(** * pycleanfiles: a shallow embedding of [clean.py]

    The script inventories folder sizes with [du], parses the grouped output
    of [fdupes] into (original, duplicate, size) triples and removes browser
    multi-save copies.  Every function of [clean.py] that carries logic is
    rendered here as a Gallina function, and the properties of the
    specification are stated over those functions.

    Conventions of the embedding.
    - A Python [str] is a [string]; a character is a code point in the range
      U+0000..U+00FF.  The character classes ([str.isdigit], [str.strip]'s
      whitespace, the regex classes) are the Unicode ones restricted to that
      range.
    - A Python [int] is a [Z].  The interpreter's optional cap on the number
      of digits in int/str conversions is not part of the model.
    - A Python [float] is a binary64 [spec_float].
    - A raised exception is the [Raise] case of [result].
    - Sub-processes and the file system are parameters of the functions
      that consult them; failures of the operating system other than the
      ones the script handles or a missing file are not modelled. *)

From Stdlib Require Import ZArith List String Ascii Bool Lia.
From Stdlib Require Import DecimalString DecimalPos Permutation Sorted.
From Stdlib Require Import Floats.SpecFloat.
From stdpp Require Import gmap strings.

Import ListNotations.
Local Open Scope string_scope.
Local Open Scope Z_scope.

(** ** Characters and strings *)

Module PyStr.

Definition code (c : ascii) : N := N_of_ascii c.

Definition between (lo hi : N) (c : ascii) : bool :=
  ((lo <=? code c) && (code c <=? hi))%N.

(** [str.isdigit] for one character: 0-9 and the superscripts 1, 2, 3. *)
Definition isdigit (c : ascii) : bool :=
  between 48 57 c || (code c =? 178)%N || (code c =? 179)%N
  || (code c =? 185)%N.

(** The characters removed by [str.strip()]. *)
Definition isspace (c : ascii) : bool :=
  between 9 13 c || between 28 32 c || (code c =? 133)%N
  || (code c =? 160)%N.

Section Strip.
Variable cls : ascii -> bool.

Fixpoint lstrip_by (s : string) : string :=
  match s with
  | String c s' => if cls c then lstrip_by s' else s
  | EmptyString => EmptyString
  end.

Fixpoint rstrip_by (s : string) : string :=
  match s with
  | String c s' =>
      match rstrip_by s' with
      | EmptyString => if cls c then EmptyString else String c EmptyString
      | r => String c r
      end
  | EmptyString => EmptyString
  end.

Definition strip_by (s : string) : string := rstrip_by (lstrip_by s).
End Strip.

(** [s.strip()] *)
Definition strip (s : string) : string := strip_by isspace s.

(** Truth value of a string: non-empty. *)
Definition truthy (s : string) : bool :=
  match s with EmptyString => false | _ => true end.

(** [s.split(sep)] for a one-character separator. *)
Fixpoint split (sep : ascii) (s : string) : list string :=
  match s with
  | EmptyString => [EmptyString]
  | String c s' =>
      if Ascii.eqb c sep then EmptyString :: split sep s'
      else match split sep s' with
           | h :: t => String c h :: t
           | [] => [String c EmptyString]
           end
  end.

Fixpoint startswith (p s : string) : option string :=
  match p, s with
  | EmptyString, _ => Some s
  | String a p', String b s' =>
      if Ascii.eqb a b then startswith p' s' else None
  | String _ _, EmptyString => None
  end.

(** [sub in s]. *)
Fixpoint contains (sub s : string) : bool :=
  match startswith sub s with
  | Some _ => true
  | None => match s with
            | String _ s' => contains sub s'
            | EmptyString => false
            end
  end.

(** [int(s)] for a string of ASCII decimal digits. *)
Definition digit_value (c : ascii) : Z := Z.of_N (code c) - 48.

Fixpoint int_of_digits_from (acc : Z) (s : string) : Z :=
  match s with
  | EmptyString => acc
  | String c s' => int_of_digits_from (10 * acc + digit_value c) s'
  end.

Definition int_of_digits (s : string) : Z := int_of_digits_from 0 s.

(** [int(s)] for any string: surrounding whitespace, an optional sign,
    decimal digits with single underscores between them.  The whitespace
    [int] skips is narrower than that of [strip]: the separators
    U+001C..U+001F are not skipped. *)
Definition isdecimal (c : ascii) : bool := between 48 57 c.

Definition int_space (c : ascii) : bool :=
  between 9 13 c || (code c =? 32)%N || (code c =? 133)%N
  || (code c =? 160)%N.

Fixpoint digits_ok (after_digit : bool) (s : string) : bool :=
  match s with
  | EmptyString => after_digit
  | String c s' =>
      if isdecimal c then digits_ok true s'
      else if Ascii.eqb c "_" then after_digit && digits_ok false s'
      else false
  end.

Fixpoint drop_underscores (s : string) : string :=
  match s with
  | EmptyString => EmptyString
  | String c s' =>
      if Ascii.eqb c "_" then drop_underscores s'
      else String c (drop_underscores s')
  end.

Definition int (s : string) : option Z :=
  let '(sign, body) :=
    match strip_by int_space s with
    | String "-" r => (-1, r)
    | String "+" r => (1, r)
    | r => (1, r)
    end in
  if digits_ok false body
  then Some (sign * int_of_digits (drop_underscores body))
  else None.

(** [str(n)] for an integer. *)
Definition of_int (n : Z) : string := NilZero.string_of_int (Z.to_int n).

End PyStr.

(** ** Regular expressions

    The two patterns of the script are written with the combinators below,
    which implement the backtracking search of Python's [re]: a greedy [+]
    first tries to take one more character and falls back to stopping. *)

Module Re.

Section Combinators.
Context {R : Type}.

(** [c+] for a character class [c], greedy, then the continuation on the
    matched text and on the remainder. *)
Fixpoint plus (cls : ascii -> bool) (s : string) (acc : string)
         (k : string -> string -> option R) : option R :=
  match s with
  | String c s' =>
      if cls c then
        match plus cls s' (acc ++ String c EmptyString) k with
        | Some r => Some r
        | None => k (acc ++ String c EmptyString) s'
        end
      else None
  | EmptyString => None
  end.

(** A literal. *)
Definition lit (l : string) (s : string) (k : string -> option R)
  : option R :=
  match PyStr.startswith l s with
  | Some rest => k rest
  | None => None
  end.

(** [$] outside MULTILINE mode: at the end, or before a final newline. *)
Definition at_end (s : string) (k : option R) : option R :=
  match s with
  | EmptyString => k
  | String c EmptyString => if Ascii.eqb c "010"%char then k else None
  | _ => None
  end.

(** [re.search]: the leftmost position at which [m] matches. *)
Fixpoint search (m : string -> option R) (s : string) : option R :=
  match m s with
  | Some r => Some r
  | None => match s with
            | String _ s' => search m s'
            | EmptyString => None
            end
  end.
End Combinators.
...
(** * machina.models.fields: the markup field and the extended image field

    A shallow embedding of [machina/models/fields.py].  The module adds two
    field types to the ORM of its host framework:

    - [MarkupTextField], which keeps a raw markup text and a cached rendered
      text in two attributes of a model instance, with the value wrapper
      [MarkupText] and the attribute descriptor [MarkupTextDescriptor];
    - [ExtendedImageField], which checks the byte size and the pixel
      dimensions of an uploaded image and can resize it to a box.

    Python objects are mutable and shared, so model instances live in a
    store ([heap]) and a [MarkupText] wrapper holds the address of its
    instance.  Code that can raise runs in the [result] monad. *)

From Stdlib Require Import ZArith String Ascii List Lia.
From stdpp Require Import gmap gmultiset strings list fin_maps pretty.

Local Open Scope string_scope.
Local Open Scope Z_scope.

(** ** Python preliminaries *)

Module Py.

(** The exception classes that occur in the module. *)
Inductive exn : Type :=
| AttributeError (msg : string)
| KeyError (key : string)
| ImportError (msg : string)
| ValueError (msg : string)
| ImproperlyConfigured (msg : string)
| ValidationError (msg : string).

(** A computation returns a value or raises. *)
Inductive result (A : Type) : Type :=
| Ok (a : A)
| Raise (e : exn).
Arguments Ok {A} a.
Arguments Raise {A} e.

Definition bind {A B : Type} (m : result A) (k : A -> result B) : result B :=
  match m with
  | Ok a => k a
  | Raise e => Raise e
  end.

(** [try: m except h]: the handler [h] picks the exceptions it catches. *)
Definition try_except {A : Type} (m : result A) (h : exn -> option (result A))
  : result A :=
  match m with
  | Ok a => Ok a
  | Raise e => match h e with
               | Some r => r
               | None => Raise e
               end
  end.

_Exercise_
Please reproduce the lines from the line with "(** ** Regular expressions" to the line with "(** [$] outside", both ends included, exactly as they appear above.

_Answer section_
(** ** Regular expressions

    The two patterns of the script are written with the combinators below,
    which implement the backtracking search of Python's [re]: a greedy [+]
    first tries to take one more character and falls back to stopping. *)

Module Re.

Section Combinators.
Context {R : Type}.

(** [c+] for a character class [c], greedy, then the continuation on the
    matched text and on the remainder. *)
Fixpoint plus (cls : ascii -> bool) (s : string) (acc : string)
         (k : string -> string -> option R) : option R :=
  match s with
  | String c s' =>
      if cls c then
        match plus cls s' (acc ++ String c EmptyString) k with
        | Some r => Some r
        | None => k (acc ++ String c EmptyString) s'
        end
      else None
  | EmptyString => None
  end.

(** A literal. *)
Definition lit (l : string) (s : string) (k : string -> option R)
  : option R :=
  match PyStr.startswith l s with
  | Some rest => k rest
  | None => None
  end.

(** [$] outside MULTILINE mode: at the end, or before a final newline. *)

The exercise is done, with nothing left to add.